やがて私は、はっきりと慣れてきた眼で二人の容姿を視界に収める事が出来た。刀を持った男は、まるで血に染まったかの様な朱色の大きな数珠をその首にぶら下げている。大柄で顔には、数多くのしわと刀傷が刻み込まれていたのだった。
対する者の容姿はと言うと、月明かりのせいかも知れないが透き通る様な白い肌に、美しく端正な顔立ちの人物であるのがわかったのだった。だが今、その顔は苦痛と悔しさで一杯だった。
「そこにいるは、禁忌の域を超えた娘だな」
私の存在に気付いた大柄な男は、険しい表情のまま私に言い放ったのである。
「お前を還し、兄の力を封じなければならない」
そう。いつも私は、この夢の中でこの言葉をぶつけられるのだ。そして私はその後、涙を流してか細く震える事しか出来ないでいるのであった。私はその場から立ち去ろうと一歩後ずさると、何故か直ぐ後ろは崖になっていた。先までは私が走ってきた道が、そこに存在していた筈だったのだ。
「待てっ! 好きにはさせない!」
錫杖を持った男が、ゆっくりと立ち上がりながらもはっきりとした口調で言い放ったのだった。
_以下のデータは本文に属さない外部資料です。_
(** ** When the budget is spent *)

Lemma spent_step s e : spent s → spent (step s e) ∧ channel (step s e) = channel s.
Proof.
  intros Hsp.
  assert (∀ t p a, tasks s !! t = Some (ConnectTask p a AwaitConnect) → False) as Hno1.
  { intros t p a H. specialize (Hsp (InTask t)). cbn [attempt_at] in Hsp. by rewrite H in Hsp. }
  assert (∀ t p a c, tasks s !! t = Some (ConnectTask p a (AwaitCreateChannel c)) → False)
    as Hno2.
  { intros t p a c H. specialize (Hsp (InTask t)). cbn [attempt_at] in Hsp.
    by rewrite H in Hsp. }
  assert (∀ ch l, listeners s !! ch = Some l → False) as Hno3.
  { intros ch l H. specialize (Hsp (InListener ch)). cbn [attempt_at] in Hsp.
    by rewrite H in Hsp. }
  assert (∀ t p a d, timers s !! t = Some {| handler := RetryConnect p a; delay := d |} →
                     False) as Hno4.
  { intros t p a d H. specialize (Hsp (InTimer t)). cbn [attempt_at] in Hsp.
    by rewrite H in Hsp. }
  assert (∀ s', (∀ σ a, attempt_at s' σ = Some a → attempt_at s σ = Some a) → spent s')
    as Hsub.
  { intros s' H σ. destruct (attempt_at s' σ) as [a|] eqn:E; [|done].
    apply H in E. by rewrite Hsp in E. }
  assert (∀ d s0, channel (invoke d s0) = channel s0) as Hinv.
  { intros d s0. destruct d as [key data opts p | key data opts | queueName callback opts];
      cbn [invoke]; unfold rpcExec, publish, consume; destruct (channel s0) as [ch|] eqn:E;
      unfold rpcExec_ready, publish_ready; try destruct (JSON_stringify data);
      cbn [finish new_Buffer]; try done;
      try (match goal with |- context [defer ?d ?s1] =>
             destruct (defer_shape d s1) as (P & M & ->) end; by fields). }
  destruct e as [key data opts | key data opts | queueName callback opts
                | t connection | t ch | t queue | t | t | ch | message | t | ];
    cbn [step].
  - split.
    + apply Hsub. unfold call_rpcExec. intros σ a.
      intros H%(attempt_at_invoke (DRpcExec key data opts (next s))). exact H.
    + unfold call_rpcExec.
      apply (Hinv (DRpcExec key data opts (next s)) (set_next (S (next s)) s)).
  - split; [|apply (Hinv (DPublish key data opts))].
    apply Hsub. intros σ a. apply (attempt_at_invoke (DPublish key data opts)).
  - split; [|apply (Hinv (DConsume queueName callback opts))].
    apply Hsub. intros σ a. apply (attempt_at_invoke (DConsume queueName callback opts)).
  - unfold connected.
    destruct (tasks s !! t) as [[p a [| | |] | ]|] eqn:Htask; try done.
    by destruct (Hno1 _ _ _ Htask).
  - unfold channel_created.
    destruct (tasks s !! t) as [[p a [| connection | |] | ]|] eqn:Htask; try done.
    by destruct (Hno2 _ _ _ _ Htask).
  - unfold queue_asserted.
    destruct (tasks s !! t) as [[p a [| | |] | q c o []]|] eqn:Htask; try done;
      fields; destruct (channel s) as [ch|] eqn:Hch;
      try (match goal with |- context [reject_promise ?q ?s0] =>
             destruct (reject_promise_shape q s0) as (P & M & ->) end);
      (split; [|by fields]); apply Hsub;
      intros [k|k|k] a0; cbn [attempt_at]; fields; try done;
      destruct (decide (t = k)) as [<-|Hne];
      rewrite ?lookup_insert_eq ?lookup_delete_eq //;
      rewrite ?lookup_insert_ne ?lookup_delete_ne //.
  - unfold queue_bound.
    destruct (tasks s !! t) as [[p a [| | |] | q c o []]|] eqn:Htask; try done;
      fields; destruct (channel s) as [ch|] eqn:Hch;
      try (match goal with |- context [reject_promise ?q ?s0] =>
             destruct (reject_promise_shape q s0) as (P & M & ->) end);
      try (match goal with |- context [fulfil ?q ?s0] =>
             destruct (fulfil_shape q s0) as (P & M & ->) end);
      (split; [|by fields]); apply Hsub;
      intros [k|k|k] a0; cbn [attempt_at]; fields; try done;
      destruct (decide (t = k)) as [<-|Hne];
      rewrite ?lookup_delete_eq //; rewrite ?lookup_delete_ne //.
  - unfold transport_failed.
    destruct (tasks s !! t) as [[p a ph | q c o ph]|] eqn:Htask; try done;
      try (match goal with |- context [reject_promise ?q ?s0] =>
             destruct (reject_promise_shape q s0) as (P & M & ->) end);
      (split; [|by fields]); apply Hsub;
      intros [k|k|k] a0; cbn [attempt_at]; fields; try done;
      destruct (decide (t = k)) as [<-|Hne];
      rewrite ?lookup_delete_eq //; rewrite ?lookup_delete_ne //.
  - unfold channel_error.
    destruct (listeners s !! ch) as [l|] eqn:Hlis; [by destruct (Hno3 _ _ Hlis)|].
    split; [|done]. by apply Hsub.
  - unfold deliver, _handleReply.
    destruct (correlationId message) as [id|]; [|done].
    destruct (unresolved s !! id) as [cb|]; [|done].
    match goal with |- context [reply_callback ?c ?m ?s0] =>
      pose proof (reply_callback_outcome c m s0) as E;
      destruct (reply_callback c m s0) as [s1 [err|]] end;
      cbn [fst] in E; subst s1; (split; [|by fields]); apply Hsub;
      intros [k|k|k] a0; cbn [attempt_at]; fields; try done;
      (destruct (decide (cb_timer cb = k)) as [<-|Hne];
       [by rewrite lookup_delete_eq | by rewrite lookup_delete_ne]).
  - unfold fire. destruct (timers s !! t) as [[h dl]|] eqn:Htm; [|done].
    destruct h as [id p ms | p a]; cbn [handler]; [|by destruct (Hno4 _ _ _ _ Htm)].
    unfold rpc_timeout. split; [|by fields]. apply Hsub.
    intros [k|k|k] a0; cbn [attempt_at]; fields; try done.
    destruct (decide (t = k)) as [<-|Hne];
      [by rewrite lookup_delete_eq | by rewrite lookup_delete_ne].
  - unfold run_job. destruct (microtasks s) as [|r rest]; [done|].
    destruct r as [w | d].
    + match goal with |- context [fulfil ?q ?s0] =>
        destruct (fulfil_shape q s0) as (P & M & ->) end.
      split; [|by fields]. apply Hsub. intros σ a H. exact H.
    + split; [|apply (Hinv d (set_microtasks rest s))].
      apply Hsub. intros σ a H%attempt_at_invoke. exact H.
Qed.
「我ら『正す者』一族は、禁忌を破る者へは絶対の正義をもって罰してきた。『ヤクモ降ろし』が禁忌である事は、『伝道師』一族であるお前達兄妹なら、承知であろう。そして、禁忌を超えた者の末路も……」
正す者はゆっくりと異形の刀を月にかざした。次の瞬間、三人が立っている地面が激しく揺れ動きだしたのだった。